Given entries.
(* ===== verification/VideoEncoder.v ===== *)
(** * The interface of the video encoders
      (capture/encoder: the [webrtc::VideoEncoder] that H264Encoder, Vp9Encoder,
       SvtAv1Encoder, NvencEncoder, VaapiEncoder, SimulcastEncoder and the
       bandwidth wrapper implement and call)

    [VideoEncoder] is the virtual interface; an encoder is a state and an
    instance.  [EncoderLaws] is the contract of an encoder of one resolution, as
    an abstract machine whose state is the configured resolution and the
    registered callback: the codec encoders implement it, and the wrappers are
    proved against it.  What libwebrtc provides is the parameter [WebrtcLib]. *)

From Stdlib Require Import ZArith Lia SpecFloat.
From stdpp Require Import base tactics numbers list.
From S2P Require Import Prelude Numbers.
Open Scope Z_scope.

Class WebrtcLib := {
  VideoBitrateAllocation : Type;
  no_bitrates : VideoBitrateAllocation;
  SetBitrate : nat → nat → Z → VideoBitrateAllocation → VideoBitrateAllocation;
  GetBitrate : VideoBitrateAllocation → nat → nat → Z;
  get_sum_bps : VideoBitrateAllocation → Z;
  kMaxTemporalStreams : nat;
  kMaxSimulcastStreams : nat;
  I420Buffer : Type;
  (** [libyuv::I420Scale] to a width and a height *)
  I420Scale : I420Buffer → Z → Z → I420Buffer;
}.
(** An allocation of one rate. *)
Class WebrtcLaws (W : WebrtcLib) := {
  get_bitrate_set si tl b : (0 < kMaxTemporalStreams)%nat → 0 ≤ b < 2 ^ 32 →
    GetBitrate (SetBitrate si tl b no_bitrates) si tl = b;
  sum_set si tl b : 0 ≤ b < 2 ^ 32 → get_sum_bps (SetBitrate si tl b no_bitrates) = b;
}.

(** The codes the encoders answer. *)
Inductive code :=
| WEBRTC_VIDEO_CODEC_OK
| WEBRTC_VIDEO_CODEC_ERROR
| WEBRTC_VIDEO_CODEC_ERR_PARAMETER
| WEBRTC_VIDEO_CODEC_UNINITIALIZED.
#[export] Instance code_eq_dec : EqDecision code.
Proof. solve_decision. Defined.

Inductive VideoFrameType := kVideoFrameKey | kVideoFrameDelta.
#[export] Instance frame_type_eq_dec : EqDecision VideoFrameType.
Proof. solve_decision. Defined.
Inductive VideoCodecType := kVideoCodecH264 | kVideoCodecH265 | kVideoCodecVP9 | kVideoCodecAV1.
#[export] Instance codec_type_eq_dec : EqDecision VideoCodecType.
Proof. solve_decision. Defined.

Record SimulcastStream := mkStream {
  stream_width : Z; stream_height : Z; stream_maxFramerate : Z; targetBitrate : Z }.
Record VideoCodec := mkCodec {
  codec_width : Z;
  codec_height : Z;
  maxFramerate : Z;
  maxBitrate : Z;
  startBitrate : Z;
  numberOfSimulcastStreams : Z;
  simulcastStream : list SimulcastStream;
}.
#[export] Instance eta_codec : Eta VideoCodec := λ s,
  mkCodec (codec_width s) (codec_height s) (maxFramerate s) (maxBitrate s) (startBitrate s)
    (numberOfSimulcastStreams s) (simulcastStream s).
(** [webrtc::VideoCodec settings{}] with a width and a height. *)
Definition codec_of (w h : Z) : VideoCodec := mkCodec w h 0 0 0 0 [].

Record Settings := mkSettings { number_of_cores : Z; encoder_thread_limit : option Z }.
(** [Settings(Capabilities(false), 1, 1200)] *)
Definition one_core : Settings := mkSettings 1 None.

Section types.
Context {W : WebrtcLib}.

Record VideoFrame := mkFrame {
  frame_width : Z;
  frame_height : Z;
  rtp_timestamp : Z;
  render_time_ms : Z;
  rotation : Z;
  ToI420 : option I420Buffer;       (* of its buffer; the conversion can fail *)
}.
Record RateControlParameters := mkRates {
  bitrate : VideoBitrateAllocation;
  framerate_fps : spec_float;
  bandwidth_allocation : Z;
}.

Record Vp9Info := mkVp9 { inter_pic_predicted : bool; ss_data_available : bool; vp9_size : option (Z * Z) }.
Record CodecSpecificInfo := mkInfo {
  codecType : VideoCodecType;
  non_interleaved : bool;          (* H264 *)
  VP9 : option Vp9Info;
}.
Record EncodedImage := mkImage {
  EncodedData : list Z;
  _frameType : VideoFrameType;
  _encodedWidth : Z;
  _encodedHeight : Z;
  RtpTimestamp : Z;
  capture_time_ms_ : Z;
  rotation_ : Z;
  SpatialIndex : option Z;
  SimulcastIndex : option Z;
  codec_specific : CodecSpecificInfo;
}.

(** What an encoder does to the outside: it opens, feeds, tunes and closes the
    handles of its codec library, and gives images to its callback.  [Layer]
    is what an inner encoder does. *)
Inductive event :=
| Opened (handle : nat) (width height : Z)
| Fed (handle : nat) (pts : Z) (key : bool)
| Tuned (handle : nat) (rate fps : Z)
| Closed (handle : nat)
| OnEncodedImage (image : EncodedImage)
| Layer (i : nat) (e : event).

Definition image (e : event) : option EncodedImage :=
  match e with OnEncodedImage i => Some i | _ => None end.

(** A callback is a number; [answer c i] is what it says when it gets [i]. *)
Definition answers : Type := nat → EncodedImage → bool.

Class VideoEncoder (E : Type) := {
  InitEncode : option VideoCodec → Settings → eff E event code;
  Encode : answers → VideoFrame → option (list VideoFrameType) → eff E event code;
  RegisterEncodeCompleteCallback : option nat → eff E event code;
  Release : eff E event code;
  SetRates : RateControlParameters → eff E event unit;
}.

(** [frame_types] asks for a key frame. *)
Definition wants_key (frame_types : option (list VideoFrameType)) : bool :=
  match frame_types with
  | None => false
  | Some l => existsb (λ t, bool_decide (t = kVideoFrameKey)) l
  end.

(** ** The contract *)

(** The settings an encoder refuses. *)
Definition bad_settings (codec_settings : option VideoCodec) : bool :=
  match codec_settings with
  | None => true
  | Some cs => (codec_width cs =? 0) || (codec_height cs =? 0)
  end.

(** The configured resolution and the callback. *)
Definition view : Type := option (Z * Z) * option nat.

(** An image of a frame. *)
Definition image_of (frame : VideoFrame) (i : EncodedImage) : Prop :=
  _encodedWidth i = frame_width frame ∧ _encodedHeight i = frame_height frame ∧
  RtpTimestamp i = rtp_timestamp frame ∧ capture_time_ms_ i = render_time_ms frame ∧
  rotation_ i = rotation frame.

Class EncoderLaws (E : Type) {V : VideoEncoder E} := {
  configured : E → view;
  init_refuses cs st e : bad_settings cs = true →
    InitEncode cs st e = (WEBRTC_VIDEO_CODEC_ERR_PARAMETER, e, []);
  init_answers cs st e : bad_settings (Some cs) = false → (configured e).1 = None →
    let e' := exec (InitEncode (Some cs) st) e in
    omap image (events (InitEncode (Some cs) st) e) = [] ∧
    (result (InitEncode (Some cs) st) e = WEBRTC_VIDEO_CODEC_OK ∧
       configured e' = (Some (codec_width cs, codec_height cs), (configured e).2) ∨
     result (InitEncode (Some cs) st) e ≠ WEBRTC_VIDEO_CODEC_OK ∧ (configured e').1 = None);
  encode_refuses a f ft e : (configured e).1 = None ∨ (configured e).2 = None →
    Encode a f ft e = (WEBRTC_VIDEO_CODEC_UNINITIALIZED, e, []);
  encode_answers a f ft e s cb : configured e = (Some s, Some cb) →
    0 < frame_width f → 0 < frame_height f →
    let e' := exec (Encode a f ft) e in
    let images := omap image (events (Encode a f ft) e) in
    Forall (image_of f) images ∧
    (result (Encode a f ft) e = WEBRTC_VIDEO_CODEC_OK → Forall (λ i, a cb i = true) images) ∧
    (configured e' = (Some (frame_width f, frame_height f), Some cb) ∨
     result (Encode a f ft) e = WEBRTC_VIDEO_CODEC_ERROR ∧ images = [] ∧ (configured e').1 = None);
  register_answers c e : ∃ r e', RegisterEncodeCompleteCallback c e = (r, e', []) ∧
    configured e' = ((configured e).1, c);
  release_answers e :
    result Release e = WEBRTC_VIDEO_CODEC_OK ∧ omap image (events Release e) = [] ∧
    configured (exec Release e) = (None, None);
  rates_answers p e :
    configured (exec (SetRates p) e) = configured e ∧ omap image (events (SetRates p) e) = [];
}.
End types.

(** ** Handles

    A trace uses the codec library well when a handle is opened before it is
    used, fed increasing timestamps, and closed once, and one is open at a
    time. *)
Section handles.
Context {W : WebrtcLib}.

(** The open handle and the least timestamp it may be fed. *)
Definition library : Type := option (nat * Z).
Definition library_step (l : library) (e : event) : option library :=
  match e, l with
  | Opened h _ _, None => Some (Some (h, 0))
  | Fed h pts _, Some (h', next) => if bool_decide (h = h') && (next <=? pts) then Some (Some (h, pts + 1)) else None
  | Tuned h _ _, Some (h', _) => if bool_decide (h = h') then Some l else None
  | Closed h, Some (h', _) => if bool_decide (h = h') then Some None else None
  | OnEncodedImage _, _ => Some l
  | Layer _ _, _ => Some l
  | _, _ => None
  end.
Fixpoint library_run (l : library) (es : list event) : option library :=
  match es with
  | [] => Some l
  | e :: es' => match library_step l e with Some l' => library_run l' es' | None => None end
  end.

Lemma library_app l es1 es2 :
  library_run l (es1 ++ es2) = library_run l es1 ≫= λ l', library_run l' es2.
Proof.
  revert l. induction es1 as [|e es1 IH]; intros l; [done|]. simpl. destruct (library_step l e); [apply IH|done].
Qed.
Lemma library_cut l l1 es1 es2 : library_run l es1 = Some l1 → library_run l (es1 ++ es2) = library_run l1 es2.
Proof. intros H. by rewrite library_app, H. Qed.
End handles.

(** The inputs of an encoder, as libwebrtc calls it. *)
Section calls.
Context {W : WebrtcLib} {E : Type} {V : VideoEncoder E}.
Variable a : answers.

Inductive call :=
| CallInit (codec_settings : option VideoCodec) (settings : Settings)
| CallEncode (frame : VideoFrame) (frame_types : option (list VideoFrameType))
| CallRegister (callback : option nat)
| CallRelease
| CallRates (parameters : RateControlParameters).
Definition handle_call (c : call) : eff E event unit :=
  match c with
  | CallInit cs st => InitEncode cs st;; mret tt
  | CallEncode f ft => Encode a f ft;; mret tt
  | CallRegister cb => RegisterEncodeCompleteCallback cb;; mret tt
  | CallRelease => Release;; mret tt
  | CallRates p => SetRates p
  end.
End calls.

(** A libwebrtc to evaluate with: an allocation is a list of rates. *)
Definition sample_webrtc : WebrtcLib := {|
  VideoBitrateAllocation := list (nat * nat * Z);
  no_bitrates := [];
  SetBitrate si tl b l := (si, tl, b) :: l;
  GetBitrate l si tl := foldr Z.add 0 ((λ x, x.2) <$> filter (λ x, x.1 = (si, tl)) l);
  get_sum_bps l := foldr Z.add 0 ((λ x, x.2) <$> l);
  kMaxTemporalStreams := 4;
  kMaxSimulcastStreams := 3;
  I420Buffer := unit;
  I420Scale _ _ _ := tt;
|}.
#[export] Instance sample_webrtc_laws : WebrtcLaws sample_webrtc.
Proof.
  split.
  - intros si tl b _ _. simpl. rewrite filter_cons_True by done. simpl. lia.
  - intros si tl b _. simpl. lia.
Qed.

What needs to be done.
Output the first line of the entries above and every line after it, exactly as written, ending with the line that contains "[VideoEncoder] is the".

Answer space.
(* ===== verification/VideoEncoder.v ===== *)
(** * The interface of the video encoders
      (capture/encoder: the [webrtc::VideoEncoder] that H264Encoder, Vp9Encoder,
       SvtAv1Encoder, NvencEncoder, VaapiEncoder, SimulcastEncoder and the
       bandwidth wrapper implement and call)

    [VideoEncoder] is the virtual interface; an encoder is a state and an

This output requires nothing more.